- **What is expected**:
Transcribe word for word the lines below from the line with "(* ===== verification/Adapters.v ===== *)" through the line with "declared_invariants_supported : list", ends included.

- **Records provided**:
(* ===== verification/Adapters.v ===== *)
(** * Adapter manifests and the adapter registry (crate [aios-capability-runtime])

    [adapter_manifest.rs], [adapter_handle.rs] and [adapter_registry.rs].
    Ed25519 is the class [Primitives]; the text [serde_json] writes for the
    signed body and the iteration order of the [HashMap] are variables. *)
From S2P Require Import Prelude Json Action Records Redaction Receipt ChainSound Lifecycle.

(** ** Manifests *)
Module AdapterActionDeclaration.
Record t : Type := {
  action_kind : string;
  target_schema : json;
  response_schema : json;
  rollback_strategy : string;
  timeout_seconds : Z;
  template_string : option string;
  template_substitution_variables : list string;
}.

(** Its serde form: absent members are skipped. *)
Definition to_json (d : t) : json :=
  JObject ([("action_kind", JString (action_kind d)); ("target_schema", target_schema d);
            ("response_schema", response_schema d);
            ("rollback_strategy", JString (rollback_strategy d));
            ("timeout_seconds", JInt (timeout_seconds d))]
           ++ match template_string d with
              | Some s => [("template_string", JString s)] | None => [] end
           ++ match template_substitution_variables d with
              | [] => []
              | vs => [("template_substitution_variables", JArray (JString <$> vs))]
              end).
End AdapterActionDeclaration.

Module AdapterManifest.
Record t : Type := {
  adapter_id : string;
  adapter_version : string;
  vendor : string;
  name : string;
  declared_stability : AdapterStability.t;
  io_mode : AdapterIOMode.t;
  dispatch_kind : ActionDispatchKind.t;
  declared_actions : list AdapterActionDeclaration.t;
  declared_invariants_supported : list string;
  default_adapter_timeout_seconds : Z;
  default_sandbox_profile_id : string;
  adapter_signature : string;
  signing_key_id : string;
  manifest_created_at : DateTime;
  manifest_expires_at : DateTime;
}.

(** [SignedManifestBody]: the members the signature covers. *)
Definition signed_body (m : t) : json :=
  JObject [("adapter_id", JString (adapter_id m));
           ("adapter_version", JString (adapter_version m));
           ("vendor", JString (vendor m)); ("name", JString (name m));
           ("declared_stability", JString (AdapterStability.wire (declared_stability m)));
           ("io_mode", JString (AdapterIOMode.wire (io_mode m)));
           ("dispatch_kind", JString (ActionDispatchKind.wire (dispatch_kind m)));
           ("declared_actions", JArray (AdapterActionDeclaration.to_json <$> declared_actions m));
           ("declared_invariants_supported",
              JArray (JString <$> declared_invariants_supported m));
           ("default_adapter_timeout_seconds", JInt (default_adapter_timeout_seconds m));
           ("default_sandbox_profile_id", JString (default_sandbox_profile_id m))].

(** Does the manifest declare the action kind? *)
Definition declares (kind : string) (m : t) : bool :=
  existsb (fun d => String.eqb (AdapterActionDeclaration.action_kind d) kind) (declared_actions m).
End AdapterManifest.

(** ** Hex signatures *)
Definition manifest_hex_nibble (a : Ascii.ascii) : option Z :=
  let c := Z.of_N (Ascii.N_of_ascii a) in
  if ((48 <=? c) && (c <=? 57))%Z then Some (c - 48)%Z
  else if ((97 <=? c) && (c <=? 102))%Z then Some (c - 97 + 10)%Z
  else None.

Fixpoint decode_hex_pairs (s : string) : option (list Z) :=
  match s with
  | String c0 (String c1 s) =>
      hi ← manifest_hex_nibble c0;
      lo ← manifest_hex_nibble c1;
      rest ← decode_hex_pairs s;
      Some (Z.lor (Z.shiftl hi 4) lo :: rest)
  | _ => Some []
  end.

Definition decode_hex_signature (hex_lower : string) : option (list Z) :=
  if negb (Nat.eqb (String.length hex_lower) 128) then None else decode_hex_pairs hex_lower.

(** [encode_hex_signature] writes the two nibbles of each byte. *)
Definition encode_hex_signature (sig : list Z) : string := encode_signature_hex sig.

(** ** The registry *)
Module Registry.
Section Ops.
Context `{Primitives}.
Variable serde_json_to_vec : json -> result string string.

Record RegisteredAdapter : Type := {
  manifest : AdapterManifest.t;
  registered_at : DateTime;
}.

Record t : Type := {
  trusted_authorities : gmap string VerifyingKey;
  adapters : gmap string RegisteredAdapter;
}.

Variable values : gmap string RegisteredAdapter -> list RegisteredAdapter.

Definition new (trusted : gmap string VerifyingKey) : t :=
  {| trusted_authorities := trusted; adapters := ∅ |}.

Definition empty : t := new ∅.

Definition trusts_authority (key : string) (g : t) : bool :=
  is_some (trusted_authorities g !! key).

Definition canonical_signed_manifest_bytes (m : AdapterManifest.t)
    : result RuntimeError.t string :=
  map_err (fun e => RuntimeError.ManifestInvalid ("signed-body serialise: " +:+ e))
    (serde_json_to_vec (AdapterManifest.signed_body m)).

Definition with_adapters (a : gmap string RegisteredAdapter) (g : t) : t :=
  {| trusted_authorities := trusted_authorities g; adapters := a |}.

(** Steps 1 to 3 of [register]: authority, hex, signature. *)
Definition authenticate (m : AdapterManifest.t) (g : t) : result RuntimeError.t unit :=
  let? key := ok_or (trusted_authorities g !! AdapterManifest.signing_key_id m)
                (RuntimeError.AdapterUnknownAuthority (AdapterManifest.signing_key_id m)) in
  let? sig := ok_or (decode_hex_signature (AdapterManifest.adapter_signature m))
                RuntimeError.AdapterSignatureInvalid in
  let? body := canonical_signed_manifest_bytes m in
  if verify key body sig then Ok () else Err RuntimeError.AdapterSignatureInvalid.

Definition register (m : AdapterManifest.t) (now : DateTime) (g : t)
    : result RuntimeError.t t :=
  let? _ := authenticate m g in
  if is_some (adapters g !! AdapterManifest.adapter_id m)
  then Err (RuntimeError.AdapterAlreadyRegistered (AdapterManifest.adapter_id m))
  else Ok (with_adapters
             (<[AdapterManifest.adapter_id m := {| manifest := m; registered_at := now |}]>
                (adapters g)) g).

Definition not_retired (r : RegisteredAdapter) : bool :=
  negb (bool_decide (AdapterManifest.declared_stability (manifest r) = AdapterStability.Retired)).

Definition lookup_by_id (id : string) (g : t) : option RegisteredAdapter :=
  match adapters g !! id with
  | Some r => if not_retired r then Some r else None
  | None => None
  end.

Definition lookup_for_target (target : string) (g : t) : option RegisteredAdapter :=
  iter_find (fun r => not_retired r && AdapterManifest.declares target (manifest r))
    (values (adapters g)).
==
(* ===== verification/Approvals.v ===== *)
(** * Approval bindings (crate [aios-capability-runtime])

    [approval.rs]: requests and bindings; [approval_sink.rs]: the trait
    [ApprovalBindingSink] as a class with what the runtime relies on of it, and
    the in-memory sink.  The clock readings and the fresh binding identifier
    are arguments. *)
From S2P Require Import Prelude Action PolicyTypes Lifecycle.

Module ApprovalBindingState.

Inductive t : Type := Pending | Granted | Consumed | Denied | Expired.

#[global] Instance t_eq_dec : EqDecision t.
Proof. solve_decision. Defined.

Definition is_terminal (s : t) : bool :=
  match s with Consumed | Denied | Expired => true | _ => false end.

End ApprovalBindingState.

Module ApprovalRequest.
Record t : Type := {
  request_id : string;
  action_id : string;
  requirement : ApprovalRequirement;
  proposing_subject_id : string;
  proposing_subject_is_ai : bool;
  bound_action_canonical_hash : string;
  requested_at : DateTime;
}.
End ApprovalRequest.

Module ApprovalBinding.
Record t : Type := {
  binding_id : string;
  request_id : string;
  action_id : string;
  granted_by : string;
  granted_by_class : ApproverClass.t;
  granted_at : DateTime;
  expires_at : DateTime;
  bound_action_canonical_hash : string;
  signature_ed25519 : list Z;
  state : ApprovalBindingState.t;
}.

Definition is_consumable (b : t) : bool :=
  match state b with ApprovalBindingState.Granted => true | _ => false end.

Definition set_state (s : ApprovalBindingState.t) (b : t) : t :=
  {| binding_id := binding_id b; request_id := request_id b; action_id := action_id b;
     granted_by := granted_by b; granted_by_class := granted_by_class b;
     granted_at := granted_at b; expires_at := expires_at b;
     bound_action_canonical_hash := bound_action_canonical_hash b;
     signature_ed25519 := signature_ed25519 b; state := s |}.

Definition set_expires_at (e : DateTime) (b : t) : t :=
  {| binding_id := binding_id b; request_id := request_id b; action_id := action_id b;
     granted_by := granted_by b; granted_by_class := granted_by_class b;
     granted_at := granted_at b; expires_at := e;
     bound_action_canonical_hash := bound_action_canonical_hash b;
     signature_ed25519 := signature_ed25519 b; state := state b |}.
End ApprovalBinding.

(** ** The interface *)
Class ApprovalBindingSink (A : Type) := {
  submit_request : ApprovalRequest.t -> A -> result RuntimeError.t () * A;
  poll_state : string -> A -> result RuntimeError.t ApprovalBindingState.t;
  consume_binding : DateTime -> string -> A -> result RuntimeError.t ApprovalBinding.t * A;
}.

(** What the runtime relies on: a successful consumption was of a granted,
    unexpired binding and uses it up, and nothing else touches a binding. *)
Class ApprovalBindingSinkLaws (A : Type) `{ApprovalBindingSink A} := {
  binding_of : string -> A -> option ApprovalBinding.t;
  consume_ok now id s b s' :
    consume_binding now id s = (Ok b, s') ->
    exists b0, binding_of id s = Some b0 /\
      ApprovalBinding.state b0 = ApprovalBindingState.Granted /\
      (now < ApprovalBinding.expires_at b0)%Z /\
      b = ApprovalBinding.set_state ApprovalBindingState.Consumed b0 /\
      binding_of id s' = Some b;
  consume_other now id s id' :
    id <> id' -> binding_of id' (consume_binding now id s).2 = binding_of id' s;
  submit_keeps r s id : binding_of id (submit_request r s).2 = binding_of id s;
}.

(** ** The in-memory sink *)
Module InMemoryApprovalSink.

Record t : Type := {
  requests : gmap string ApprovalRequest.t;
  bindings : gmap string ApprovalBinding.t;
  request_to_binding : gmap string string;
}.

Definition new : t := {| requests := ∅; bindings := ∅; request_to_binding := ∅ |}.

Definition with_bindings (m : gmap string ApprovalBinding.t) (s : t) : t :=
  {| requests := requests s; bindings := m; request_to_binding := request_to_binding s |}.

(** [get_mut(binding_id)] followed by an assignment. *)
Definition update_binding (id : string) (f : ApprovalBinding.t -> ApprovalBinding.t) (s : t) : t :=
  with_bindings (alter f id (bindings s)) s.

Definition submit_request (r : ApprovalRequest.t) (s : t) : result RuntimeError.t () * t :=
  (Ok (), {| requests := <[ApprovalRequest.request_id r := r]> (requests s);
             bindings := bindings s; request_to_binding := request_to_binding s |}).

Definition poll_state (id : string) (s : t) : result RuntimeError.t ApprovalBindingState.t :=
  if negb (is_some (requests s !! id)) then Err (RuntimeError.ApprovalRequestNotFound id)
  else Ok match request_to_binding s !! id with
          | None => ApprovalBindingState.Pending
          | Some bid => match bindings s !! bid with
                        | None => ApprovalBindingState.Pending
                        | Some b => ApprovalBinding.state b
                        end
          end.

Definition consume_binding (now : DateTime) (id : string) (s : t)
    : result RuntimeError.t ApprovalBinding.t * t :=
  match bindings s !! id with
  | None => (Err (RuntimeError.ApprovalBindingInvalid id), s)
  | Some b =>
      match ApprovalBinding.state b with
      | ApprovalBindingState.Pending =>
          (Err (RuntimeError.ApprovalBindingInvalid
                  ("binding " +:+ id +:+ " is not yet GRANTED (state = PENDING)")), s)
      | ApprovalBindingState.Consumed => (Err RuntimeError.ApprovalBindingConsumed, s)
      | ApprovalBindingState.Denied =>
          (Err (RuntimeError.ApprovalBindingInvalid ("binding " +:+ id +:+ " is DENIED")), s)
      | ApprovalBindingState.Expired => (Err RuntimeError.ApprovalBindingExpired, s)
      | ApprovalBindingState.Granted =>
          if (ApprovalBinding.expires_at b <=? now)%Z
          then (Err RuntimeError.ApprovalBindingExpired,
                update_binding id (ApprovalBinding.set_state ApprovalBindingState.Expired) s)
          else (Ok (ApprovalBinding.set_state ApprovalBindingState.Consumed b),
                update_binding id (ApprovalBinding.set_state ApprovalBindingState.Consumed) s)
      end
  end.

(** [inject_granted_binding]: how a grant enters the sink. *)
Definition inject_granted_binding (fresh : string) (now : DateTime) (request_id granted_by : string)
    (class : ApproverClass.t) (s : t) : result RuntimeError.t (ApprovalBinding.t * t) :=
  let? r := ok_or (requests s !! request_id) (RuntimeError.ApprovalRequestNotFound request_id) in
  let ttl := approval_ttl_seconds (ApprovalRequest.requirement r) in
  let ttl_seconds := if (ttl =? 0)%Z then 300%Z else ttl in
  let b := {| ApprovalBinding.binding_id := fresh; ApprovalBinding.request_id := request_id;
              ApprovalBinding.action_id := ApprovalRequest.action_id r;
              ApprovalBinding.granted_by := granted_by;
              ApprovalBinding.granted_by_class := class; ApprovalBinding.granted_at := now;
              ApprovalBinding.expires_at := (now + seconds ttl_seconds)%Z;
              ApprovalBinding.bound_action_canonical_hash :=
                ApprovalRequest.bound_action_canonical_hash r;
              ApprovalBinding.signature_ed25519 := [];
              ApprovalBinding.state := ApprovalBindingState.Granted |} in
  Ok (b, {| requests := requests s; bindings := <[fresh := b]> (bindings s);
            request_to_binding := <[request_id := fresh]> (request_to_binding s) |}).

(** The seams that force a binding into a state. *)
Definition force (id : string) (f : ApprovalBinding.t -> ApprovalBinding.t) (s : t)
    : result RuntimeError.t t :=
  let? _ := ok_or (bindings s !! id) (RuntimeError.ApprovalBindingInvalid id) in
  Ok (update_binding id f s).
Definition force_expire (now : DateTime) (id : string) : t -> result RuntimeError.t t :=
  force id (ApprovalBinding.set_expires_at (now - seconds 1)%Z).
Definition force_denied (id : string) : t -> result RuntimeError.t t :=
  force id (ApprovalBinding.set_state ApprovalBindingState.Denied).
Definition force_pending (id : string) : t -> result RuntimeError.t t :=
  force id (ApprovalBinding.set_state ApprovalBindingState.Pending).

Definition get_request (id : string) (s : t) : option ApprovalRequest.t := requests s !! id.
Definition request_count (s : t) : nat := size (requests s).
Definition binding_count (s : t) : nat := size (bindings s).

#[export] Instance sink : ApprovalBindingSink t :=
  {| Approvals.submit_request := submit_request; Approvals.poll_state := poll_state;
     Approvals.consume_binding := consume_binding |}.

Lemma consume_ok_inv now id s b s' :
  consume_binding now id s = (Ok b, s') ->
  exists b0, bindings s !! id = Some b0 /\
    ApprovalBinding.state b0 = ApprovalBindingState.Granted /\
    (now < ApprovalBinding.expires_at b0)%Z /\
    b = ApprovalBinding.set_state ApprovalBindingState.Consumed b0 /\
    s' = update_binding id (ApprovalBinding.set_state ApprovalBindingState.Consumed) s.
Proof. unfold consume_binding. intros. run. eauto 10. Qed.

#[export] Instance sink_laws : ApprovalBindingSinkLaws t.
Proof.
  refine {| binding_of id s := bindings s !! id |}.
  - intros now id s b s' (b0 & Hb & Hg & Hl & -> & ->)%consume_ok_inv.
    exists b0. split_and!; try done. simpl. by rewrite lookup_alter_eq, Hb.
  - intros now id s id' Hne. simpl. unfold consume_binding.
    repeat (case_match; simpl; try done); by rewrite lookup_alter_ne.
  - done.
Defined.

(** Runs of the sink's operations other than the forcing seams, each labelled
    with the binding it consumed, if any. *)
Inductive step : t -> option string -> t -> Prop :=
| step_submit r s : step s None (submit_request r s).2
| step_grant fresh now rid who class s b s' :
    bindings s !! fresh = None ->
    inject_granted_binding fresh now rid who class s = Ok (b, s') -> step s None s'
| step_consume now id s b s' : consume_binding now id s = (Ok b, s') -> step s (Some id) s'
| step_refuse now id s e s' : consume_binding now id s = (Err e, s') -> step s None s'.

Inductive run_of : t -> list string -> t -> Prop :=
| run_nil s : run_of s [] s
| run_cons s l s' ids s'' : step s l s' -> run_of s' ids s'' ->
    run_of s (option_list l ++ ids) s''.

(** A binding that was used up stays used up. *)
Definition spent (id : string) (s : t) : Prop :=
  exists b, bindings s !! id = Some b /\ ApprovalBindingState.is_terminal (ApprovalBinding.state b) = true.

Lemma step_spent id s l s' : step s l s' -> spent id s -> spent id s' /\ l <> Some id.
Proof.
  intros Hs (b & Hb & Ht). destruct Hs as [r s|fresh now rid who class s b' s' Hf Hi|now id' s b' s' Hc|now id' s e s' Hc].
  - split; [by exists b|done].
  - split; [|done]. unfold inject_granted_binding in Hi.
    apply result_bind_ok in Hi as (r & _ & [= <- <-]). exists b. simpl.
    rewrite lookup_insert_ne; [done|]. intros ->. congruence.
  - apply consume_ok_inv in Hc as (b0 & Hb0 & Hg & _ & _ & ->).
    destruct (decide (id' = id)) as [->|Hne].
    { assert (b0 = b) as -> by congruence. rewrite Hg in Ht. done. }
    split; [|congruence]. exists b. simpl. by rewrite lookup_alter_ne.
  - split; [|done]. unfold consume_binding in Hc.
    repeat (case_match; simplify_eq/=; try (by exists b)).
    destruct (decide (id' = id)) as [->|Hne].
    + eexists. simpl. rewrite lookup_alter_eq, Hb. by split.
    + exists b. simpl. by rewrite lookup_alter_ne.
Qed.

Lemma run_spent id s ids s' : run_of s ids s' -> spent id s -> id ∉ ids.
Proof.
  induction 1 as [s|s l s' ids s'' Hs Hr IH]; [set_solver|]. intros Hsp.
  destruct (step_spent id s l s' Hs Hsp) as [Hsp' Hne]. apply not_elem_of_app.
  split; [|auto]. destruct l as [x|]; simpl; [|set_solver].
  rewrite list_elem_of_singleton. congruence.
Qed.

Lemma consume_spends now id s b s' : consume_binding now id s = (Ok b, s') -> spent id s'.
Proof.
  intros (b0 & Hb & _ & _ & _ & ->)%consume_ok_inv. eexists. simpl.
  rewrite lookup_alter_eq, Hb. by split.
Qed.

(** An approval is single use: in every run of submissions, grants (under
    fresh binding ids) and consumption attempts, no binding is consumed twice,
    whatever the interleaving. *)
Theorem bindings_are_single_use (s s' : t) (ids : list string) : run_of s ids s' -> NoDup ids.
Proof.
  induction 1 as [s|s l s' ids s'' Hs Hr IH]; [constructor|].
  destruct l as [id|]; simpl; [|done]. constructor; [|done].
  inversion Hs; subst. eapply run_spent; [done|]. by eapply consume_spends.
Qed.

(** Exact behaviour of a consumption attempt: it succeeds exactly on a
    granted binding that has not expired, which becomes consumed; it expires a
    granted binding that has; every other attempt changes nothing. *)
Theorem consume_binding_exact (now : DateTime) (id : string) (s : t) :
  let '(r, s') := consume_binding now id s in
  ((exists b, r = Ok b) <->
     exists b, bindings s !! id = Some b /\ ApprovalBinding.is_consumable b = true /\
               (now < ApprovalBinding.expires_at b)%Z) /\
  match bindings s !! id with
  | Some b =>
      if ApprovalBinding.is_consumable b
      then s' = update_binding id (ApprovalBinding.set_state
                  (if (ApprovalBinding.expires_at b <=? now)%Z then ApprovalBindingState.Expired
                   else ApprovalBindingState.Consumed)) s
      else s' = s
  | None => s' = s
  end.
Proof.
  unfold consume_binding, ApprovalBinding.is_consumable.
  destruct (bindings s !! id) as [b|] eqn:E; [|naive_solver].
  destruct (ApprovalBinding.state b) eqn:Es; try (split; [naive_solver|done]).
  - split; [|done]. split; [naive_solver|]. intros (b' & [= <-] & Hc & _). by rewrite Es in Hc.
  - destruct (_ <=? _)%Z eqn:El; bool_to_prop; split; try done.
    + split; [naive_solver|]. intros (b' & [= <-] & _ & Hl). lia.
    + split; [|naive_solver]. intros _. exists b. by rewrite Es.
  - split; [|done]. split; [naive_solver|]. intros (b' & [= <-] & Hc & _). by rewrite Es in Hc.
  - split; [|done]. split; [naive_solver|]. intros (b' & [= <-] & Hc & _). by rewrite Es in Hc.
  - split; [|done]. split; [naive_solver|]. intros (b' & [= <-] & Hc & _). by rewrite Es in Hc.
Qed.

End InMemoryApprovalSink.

- **Output of the exercise**:
(* ===== verification/Adapters.v ===== *)
(** * Adapter manifests and the adapter registry (crate [aios-capability-runtime])

    [adapter_manifest.rs], [adapter_handle.rs] and [adapter_registry.rs].
    Ed25519 is the class [Primitives]; the text [serde_json] writes for the
    signed body and the iteration order of the [HashMap] are variables. *)
From S2P Require Import Prelude Json Action Records Redaction Receipt ChainSound Lifecycle.

(** ** Manifests *)
Module AdapterActionDeclaration.
Record t : Type := {
  action_kind : string;
  target_schema : json;
  response_schema : json;
  rollback_strategy : string;
  timeout_seconds : Z;
  template_string : option string;
  template_substitution_variables : list string;
}.

(** Its serde form: absent members are skipped. *)
Definition to_json (d : t) : json :=
  JObject ([("action_kind", JString (action_kind d)); ("target_schema", target_schema d);
            ("response_schema", response_schema d);
            ("rollback_strategy", JString (rollback_strategy d));
            ("timeout_seconds", JInt (timeout_seconds d))]
           ++ match template_string d with
              | Some s => [("template_string", JString s)] | None => [] end
           ++ match template_substitution_variables d with
              | [] => []
              | vs => [("template_substitution_variables", JArray (JString <$> vs))]
              end).
End AdapterActionDeclaration.

Module AdapterManifest.
Record t : Type := {
  adapter_id : string;
  adapter_version : string;
  vendor : string;
  name : string;
  declared_stability : AdapterStability.t;
  io_mode : AdapterIOMode.t;
  dispatch_kind : ActionDispatchKind.t;
  declared_actions : list AdapterActionDeclaration.t;
  declared_invariants_supported : list string;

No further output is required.